### DIRECTIONS FOR THIS TASK
Copying exactly, give the lines in the material below from the one with "(** [has_capacity_bits] *)" to the one with "bits_from_take by lia. f_equal. lia.", ends included, and nothing besides.

### DATASET EXCERPTS
● ● ●

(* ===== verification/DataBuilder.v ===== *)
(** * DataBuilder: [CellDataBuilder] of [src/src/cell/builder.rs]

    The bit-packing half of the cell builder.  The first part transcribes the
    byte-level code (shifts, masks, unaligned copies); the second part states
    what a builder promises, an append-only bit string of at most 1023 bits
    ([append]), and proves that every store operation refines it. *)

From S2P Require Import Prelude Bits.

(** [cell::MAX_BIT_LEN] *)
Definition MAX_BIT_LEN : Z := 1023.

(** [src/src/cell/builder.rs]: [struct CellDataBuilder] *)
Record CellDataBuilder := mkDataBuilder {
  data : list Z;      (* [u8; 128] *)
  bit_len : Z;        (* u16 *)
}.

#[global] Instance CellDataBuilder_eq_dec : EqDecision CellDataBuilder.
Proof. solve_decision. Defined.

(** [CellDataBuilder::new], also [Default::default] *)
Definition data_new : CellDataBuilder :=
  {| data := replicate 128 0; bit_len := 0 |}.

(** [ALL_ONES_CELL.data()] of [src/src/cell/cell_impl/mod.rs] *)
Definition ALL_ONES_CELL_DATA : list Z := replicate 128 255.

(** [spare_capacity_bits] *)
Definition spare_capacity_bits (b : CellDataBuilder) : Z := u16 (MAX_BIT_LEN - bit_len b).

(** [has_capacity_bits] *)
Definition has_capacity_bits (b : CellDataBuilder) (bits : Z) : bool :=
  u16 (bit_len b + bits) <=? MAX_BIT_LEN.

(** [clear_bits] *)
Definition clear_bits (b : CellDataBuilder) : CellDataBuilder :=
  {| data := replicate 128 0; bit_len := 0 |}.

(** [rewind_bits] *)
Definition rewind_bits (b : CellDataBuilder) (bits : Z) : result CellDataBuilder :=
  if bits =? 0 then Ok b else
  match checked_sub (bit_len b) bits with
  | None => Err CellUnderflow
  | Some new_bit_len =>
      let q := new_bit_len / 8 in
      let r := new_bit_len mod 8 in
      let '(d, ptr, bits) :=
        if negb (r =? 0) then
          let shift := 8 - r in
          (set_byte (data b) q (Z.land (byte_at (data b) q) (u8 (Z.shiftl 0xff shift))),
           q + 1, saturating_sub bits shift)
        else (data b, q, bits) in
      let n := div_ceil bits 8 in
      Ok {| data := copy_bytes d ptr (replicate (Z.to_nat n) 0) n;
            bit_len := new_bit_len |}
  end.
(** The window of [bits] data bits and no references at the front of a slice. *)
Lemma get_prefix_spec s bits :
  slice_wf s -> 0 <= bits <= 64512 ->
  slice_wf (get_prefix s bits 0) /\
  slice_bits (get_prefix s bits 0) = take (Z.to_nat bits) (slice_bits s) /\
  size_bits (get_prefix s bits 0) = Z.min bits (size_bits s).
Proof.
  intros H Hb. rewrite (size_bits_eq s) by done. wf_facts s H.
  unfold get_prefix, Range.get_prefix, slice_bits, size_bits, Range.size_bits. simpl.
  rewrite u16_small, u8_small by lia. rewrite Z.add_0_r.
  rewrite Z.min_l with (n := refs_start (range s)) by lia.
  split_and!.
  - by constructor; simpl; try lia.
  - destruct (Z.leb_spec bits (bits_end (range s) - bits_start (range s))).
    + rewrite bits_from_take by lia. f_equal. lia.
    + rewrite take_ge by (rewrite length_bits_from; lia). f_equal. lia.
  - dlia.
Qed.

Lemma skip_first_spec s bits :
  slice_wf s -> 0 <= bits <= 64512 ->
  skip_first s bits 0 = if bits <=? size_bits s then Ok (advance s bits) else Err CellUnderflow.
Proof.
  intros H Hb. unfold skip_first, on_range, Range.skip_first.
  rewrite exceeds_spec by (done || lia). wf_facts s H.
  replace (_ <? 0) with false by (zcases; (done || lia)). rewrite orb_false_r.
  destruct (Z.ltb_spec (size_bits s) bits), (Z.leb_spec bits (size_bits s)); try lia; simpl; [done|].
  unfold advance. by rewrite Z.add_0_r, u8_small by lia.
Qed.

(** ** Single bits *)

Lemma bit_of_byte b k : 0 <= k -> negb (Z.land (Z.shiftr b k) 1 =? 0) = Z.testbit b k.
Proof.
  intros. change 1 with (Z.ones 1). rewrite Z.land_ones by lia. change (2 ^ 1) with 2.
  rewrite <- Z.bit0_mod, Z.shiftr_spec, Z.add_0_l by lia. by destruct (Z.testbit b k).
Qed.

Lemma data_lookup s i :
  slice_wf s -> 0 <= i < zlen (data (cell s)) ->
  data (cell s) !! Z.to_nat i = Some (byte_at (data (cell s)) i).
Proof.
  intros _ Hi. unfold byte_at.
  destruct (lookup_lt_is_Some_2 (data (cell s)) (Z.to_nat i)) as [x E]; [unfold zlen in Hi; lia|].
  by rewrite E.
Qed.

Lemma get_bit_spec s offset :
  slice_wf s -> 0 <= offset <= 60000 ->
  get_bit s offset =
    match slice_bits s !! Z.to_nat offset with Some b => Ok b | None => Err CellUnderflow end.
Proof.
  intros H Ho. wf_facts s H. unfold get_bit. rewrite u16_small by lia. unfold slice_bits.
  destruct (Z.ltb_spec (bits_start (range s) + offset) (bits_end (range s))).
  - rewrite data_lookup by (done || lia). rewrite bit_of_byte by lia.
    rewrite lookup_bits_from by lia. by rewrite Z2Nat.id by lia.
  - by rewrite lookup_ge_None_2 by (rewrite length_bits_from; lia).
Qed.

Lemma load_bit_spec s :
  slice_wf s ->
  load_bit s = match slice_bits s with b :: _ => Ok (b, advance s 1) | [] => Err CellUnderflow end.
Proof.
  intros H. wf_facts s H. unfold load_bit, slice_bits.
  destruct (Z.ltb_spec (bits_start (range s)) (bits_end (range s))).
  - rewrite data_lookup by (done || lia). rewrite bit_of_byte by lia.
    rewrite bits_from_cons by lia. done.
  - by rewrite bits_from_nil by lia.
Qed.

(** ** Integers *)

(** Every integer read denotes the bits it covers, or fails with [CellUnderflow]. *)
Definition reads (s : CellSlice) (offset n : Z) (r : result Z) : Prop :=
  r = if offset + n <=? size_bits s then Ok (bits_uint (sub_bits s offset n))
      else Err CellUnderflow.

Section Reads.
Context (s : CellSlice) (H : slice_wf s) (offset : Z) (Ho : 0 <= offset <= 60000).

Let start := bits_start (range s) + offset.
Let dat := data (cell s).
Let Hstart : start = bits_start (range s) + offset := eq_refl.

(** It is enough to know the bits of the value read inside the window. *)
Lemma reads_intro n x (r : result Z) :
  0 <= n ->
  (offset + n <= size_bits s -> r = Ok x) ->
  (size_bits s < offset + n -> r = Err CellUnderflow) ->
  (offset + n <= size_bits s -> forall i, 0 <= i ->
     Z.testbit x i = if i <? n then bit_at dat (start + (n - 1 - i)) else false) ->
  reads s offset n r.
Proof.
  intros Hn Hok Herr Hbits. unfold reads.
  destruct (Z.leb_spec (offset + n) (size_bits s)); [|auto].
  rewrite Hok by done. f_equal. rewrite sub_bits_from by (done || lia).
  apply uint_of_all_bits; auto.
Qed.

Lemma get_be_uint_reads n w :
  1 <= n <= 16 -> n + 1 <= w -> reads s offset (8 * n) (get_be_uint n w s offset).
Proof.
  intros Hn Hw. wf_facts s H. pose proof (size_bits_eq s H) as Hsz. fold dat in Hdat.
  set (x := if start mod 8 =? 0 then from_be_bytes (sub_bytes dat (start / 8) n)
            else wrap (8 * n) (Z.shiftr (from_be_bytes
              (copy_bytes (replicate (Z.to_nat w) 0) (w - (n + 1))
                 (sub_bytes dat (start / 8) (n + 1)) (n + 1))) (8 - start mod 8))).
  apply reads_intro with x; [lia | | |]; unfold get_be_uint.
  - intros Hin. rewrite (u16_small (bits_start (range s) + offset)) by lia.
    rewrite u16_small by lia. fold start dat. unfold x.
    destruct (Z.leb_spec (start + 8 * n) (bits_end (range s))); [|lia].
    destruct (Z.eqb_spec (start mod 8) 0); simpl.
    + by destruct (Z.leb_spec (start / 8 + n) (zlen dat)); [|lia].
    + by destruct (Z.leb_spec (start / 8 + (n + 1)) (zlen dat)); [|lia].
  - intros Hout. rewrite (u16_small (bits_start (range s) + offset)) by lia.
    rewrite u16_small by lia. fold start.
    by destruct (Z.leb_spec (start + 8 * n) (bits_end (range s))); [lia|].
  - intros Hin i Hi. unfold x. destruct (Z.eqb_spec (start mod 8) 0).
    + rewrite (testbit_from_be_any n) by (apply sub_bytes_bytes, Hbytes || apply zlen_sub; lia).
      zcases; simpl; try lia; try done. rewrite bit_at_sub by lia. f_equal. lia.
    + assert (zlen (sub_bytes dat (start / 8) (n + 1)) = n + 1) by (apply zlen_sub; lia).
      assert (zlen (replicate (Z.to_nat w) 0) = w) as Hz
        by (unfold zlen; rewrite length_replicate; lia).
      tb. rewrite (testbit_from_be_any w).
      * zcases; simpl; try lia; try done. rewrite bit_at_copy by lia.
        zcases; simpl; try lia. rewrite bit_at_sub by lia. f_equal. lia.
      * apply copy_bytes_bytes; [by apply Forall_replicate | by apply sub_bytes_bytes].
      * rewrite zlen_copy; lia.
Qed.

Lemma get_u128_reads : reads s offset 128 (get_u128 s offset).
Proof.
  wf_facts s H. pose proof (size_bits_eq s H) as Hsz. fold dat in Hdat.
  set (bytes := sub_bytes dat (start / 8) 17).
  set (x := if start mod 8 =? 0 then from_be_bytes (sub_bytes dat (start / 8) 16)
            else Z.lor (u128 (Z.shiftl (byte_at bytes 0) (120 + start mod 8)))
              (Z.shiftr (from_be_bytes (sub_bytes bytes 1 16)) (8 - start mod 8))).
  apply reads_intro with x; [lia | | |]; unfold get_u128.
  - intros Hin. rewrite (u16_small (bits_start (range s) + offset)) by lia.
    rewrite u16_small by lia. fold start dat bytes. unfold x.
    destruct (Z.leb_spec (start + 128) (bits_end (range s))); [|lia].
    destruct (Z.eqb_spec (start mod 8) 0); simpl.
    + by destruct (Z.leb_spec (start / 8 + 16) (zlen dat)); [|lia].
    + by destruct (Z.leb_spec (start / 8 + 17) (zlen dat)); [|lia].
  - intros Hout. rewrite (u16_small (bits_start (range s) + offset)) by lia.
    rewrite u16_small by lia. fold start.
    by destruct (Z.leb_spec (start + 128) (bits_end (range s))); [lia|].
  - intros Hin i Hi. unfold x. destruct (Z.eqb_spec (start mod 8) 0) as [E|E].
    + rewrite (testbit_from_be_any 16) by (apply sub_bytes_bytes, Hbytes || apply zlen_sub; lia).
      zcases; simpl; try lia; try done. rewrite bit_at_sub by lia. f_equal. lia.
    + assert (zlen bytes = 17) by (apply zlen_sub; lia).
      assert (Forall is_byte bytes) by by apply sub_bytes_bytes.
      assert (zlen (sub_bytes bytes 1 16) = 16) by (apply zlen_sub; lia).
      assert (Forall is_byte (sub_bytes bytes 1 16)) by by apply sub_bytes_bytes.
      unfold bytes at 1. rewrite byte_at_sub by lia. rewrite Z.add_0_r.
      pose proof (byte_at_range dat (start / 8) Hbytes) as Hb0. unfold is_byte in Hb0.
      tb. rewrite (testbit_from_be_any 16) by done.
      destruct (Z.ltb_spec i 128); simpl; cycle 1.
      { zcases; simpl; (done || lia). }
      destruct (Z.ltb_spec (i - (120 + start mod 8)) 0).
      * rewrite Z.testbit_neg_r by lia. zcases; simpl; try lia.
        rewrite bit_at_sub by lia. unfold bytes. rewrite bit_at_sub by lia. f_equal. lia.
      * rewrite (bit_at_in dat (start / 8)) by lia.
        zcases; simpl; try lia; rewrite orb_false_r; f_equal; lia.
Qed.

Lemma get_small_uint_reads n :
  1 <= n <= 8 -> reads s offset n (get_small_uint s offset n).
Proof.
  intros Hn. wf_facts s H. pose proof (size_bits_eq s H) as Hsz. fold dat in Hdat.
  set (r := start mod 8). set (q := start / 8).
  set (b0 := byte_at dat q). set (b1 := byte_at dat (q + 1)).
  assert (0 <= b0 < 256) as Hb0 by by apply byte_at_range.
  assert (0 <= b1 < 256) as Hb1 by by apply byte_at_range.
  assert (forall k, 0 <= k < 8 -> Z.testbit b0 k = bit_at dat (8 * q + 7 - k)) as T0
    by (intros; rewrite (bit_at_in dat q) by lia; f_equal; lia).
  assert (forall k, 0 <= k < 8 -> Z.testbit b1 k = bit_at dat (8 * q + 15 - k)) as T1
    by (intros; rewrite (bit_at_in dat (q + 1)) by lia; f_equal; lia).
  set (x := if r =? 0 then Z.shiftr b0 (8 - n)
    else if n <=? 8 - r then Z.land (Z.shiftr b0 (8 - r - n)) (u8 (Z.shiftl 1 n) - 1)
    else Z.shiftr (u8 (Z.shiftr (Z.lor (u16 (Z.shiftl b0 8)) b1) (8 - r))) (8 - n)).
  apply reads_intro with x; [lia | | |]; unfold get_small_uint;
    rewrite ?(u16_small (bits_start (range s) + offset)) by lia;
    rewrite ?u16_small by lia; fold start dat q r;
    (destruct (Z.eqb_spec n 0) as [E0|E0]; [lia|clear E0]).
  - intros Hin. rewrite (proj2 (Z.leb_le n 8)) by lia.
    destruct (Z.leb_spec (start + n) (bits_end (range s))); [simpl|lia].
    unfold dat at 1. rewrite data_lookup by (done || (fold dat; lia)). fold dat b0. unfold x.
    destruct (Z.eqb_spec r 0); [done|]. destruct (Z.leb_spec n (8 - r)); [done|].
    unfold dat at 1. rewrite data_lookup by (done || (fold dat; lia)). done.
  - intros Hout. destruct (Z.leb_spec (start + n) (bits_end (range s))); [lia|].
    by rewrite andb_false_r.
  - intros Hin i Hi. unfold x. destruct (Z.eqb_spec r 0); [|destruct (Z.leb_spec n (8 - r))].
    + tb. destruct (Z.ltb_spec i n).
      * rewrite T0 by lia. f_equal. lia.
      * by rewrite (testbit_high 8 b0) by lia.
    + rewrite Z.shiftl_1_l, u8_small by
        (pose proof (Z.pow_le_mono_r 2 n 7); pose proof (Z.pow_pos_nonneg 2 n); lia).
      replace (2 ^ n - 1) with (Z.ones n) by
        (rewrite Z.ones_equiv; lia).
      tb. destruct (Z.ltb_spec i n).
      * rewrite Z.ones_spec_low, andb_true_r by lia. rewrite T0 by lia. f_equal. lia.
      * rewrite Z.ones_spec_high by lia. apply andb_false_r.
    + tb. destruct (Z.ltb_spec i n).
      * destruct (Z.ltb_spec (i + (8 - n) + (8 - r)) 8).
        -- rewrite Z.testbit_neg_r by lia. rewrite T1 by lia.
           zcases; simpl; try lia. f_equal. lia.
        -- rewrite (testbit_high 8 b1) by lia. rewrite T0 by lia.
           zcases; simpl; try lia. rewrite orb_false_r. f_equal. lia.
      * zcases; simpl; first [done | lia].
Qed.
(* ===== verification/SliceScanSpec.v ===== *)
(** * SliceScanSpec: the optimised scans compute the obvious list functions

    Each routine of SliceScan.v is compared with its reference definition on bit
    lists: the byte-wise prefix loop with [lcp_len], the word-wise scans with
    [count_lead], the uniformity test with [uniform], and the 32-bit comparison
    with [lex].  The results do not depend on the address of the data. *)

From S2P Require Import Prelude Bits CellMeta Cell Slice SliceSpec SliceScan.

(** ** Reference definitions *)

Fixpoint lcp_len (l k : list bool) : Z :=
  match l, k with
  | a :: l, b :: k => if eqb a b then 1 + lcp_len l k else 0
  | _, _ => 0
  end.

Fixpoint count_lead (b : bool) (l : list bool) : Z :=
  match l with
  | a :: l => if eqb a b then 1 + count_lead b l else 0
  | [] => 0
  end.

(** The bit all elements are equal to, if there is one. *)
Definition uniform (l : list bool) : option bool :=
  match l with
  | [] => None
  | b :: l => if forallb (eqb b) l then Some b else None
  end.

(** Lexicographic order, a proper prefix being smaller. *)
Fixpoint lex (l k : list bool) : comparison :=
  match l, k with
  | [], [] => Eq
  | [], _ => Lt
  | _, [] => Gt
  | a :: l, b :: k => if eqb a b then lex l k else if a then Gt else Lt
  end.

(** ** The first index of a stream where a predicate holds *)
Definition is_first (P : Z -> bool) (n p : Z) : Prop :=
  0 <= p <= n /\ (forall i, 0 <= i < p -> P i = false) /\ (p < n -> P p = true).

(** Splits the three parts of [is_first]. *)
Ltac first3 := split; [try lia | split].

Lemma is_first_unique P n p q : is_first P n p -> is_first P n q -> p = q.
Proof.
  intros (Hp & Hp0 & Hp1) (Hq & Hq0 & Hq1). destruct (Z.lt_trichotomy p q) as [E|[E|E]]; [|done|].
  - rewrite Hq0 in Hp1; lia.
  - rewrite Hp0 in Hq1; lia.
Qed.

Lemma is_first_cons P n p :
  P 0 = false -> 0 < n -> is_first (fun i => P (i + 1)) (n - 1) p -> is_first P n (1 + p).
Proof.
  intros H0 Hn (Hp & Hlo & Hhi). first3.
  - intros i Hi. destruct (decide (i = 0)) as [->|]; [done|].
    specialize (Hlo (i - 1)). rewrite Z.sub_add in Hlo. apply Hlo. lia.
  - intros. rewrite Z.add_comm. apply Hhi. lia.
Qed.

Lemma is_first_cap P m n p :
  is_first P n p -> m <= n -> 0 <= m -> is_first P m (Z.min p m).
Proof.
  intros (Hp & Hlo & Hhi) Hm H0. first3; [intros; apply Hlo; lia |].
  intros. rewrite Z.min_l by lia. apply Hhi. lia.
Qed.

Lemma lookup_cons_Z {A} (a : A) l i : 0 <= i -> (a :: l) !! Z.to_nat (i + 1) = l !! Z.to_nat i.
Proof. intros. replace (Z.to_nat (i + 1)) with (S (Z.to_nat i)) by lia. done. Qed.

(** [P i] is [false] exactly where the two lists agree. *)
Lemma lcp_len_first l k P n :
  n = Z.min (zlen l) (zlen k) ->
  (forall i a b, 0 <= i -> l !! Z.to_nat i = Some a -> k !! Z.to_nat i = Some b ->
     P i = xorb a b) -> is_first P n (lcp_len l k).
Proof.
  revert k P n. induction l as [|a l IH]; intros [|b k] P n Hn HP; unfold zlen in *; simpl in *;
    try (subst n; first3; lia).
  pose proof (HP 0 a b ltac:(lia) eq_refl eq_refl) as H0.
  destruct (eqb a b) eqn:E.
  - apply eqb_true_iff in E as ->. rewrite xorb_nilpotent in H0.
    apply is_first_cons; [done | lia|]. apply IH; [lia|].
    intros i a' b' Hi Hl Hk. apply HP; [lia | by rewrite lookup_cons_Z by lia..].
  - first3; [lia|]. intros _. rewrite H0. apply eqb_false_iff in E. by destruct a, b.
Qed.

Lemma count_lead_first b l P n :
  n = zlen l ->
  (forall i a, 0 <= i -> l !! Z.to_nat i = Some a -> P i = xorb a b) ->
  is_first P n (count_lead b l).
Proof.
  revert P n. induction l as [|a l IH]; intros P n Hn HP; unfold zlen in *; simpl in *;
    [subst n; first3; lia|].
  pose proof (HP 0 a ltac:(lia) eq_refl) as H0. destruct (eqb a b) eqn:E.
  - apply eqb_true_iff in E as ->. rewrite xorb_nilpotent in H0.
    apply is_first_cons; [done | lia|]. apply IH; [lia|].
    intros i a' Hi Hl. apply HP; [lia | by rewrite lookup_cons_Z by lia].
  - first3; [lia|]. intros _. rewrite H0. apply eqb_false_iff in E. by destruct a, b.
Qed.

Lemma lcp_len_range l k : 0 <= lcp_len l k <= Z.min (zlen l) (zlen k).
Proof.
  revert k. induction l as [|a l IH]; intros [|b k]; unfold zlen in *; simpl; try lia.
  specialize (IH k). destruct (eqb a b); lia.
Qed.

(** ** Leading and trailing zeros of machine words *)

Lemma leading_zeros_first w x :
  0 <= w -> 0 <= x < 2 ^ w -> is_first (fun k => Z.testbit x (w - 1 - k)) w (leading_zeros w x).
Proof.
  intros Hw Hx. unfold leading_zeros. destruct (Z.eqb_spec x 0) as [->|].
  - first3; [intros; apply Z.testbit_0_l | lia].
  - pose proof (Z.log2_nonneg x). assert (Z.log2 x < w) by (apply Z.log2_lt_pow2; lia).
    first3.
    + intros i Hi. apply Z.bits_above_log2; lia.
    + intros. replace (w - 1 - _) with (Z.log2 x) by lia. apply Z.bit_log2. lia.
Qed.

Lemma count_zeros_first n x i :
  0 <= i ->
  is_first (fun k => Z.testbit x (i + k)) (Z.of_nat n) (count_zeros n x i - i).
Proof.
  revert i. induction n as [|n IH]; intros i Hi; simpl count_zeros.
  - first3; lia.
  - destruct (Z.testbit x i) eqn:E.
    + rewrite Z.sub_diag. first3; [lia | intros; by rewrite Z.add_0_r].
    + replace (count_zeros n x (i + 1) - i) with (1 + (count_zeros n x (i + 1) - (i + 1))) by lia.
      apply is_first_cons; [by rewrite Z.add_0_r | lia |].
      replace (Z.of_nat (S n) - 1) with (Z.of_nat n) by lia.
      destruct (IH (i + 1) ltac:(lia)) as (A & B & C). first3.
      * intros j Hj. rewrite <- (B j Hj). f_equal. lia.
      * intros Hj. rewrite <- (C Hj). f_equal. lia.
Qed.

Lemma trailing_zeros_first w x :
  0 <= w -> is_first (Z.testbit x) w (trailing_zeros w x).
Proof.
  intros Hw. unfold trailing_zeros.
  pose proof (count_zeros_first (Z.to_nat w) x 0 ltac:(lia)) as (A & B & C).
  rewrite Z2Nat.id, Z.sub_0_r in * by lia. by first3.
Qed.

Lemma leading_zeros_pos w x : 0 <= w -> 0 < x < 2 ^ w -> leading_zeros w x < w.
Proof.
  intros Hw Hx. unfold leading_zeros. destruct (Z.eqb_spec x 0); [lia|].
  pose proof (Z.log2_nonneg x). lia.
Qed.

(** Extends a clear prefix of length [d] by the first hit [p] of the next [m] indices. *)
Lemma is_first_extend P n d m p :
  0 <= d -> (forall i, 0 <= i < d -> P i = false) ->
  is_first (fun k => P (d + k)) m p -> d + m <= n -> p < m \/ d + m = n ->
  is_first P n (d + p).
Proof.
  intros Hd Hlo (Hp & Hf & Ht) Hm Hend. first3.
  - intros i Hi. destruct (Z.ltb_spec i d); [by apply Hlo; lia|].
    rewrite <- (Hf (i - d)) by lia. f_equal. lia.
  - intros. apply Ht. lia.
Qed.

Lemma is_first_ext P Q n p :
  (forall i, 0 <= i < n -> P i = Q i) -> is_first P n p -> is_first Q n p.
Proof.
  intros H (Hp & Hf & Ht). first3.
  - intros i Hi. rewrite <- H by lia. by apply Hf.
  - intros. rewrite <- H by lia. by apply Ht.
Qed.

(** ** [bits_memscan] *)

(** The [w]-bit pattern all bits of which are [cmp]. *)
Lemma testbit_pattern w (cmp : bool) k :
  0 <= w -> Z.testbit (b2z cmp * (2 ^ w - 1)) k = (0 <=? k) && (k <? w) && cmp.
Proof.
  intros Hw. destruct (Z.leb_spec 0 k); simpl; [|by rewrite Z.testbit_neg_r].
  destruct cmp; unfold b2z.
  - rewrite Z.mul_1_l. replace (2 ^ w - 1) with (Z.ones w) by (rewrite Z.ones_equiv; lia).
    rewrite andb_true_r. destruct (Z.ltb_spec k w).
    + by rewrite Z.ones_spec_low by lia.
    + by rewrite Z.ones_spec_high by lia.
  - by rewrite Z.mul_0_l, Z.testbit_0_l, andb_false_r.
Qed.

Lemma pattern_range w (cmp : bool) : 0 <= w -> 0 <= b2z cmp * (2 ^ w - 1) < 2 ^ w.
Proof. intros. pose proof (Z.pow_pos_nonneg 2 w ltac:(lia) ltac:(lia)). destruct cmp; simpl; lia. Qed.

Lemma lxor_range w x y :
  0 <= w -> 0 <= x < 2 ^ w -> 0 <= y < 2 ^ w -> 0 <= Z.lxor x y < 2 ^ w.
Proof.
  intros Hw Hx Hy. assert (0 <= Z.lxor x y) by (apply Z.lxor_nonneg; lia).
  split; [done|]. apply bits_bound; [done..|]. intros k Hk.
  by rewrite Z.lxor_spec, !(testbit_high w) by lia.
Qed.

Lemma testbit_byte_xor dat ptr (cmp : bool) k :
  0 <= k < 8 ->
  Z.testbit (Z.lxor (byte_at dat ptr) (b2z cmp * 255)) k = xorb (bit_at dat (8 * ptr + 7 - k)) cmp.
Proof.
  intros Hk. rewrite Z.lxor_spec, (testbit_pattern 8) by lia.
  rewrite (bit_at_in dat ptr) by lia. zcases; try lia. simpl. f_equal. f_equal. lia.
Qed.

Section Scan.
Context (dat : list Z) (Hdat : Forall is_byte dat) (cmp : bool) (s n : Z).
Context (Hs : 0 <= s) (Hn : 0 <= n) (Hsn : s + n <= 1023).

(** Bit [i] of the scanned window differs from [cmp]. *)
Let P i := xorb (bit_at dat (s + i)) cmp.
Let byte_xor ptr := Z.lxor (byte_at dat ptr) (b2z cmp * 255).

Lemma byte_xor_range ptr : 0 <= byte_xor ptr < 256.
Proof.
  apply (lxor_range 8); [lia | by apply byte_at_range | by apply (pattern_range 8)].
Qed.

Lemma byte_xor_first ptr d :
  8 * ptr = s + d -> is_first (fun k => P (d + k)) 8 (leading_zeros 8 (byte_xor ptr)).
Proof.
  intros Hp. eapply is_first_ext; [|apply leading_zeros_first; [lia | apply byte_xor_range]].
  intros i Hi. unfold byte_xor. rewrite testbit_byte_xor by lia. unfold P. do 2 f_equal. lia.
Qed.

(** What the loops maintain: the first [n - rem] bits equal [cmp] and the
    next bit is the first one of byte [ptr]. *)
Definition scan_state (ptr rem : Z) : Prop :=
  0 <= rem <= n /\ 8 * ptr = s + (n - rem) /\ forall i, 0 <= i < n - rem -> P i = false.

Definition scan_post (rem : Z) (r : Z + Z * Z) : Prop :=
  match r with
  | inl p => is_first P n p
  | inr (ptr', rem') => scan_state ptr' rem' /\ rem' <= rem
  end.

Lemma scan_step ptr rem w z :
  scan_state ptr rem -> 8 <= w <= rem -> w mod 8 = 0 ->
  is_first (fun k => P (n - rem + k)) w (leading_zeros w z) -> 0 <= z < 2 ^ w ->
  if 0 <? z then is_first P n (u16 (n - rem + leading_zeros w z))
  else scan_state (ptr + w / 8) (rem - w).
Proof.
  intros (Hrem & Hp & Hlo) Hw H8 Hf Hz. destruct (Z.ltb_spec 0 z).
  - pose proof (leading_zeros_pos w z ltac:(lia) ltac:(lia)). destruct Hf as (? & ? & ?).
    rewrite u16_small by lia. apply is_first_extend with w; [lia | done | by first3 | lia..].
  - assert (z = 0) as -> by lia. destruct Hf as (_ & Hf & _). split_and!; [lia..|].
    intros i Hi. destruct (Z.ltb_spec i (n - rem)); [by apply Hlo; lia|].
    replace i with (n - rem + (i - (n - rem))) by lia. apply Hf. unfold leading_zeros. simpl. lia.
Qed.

● ● ●

### TASK OUTPUT
(** [has_capacity_bits] *)
Definition has_capacity_bits (b : CellDataBuilder) (bits : Z) : bool :=
  u16 (bit_len b + bits) <=? MAX_BIT_LEN.

(** [clear_bits] *)
Definition clear_bits (b : CellDataBuilder) : CellDataBuilder :=
  {| data := replicate 128 0; bit_len := 0 |}.

(** [rewind_bits] *)
Definition rewind_bits (b : CellDataBuilder) (bits : Z) : result CellDataBuilder :=
  if bits =? 0 then Ok b else
  match checked_sub (bit_len b) bits with
  | None => Err CellUnderflow
  | Some new_bit_len =>
      let q := new_bit_len / 8 in
      let r := new_bit_len mod 8 in
      let '(d, ptr, bits) :=
        if negb (r =? 0) then
          let shift := 8 - r in
          (set_byte (data b) q (Z.land (byte_at (data b) q) (u8 (Z.shiftl 0xff shift))),
           q + 1, saturating_sub bits shift)
        else (data b, q, bits) in
      let n := div_ceil bits 8 in
      Ok {| data := copy_bytes d ptr (replicate (Z.to_nat n) 0) n;
            bit_len := new_bit_len |}
  end.
(** The window of [bits] data bits and no references at the front of a slice. *)
Lemma get_prefix_spec s bits :
  slice_wf s -> 0 <= bits <= 64512 ->
  slice_wf (get_prefix s bits 0) /\
  slice_bits (get_prefix s bits 0) = take (Z.to_nat bits) (slice_bits s) /\
  size_bits (get_prefix s bits 0) = Z.min bits (size_bits s).
Proof.
  intros H Hb. rewrite (size_bits_eq s) by done. wf_facts s H.
  unfold get_prefix, Range.get_prefix, slice_bits, size_bits, Range.size_bits. simpl.
  rewrite u16_small, u8_small by lia. rewrite Z.add_0_r.
  rewrite Z.min_l with (n := refs_start (range s)) by lia.
  split_and!.
  - by constructor; simpl; try lia.
  - destruct (Z.leb_spec bits (bits_end (range s) - bits_start (range s))).
    + rewrite bits_from_take by lia. f_equal. lia.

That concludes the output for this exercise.